[Saved data entries]
..............................

(** [str::split] on a one-byte separator. *)
Fixpoint split_on (sep : Z) (l : bytes) : list bytes :=
  match l with
  | [] => [[]]
  | c :: l =>
      if c =? sep then [] :: split_on sep l else
      match split_on sep l with
      | [] => [[c]]
      | p :: ps => (c :: p) :: ps
      end
  end.

Lemma split_on_piece sep p : Forall (λ c, c ≠ sep) p → split_on sep p = [p].
Proof.
  induction 1 as [|c p Hc Hp IH]; [done|]. cbn [split_on].
  rewrite (proj2 (Z.eqb_neq c sep)) by done. by rewrite IH.
Qed.

Lemma split_on_app sep p l :
  Forall (λ c, c ≠ sep) p → split_on sep (p ++ sep :: l) = p :: split_on sep l.
Proof.
  induction 1 as [|c p Hc Hp IH]; cbn [app split_on]; [by rewrite Z.eqb_refl|].
  rewrite (proj2 (Z.eqb_neq c sep)) by done. by rewrite IH.
Qed.

(** [str::parse::<u8>]: an optional plus sign and decimal digits whose value
    never leaves the range. *)
Fixpoint parse_digits (acc : Z) (l : bytes) : option Z :=
  match l with
  | [] => Some acc
  | c :: l =>
      if (48 <=? c) && (c <=? 57) && (10 * acc + (c - 48) <=? 255)
      then parse_digits (10 * acc + (c - 48)) l else None
  end.
Definition parse_u8 (l : bytes) : option Z :=
  match l with
  | [] | [43] => None
  | 43 :: l => parse_digits 0 l
  | _ => parse_digits 0 l
  end.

..............................

* [ABOUT THIS EXERCISE] Each line from the one with "induction 1 as [|c p Hc Hp IH]; [done|]." through the end of the records above should be written out exactly. No other line should appear.

* [REPLY TO THE EXERCISE]
  induction 1 as [|c p Hc Hp IH]; [done|]. cbn [split_on].
  rewrite (proj2 (Z.eqb_neq c sep)) by done. by rewrite IH.
Qed.

Lemma split_on_app sep p l :
  Forall (λ c, c ≠ sep) p → split_on sep (p ++ sep :: l) = p :: split_on sep l.
Proof.
  induction 1 as [|c p Hc Hp IH]; cbn [app split_on]; [by rewrite Z.eqb_refl|].
  rewrite (proj2 (Z.eqb_neq c sep)) by done. by rewrite IH.
Qed.

(** [str::parse::<u8>]: an optional plus sign and decimal digits whose value
    never leaves the range. *)
Fixpoint parse_digits (acc : Z) (l : bytes) : option Z :=
  match l with
  | [] => Some acc
  | c :: l =>
      if (48 <=? c) && (c <=? 57) && (10 * acc + (c - 48) <=? 255)
      then parse_digits (10 * acc + (c - 48)) l else None
  end.
Definition parse_u8 (l : bytes) : option Z :=
  match l with
  | [] | [43] => None
  | 43 :: l => parse_digits 0 l
  | _ => parse_digits 0 l
  end.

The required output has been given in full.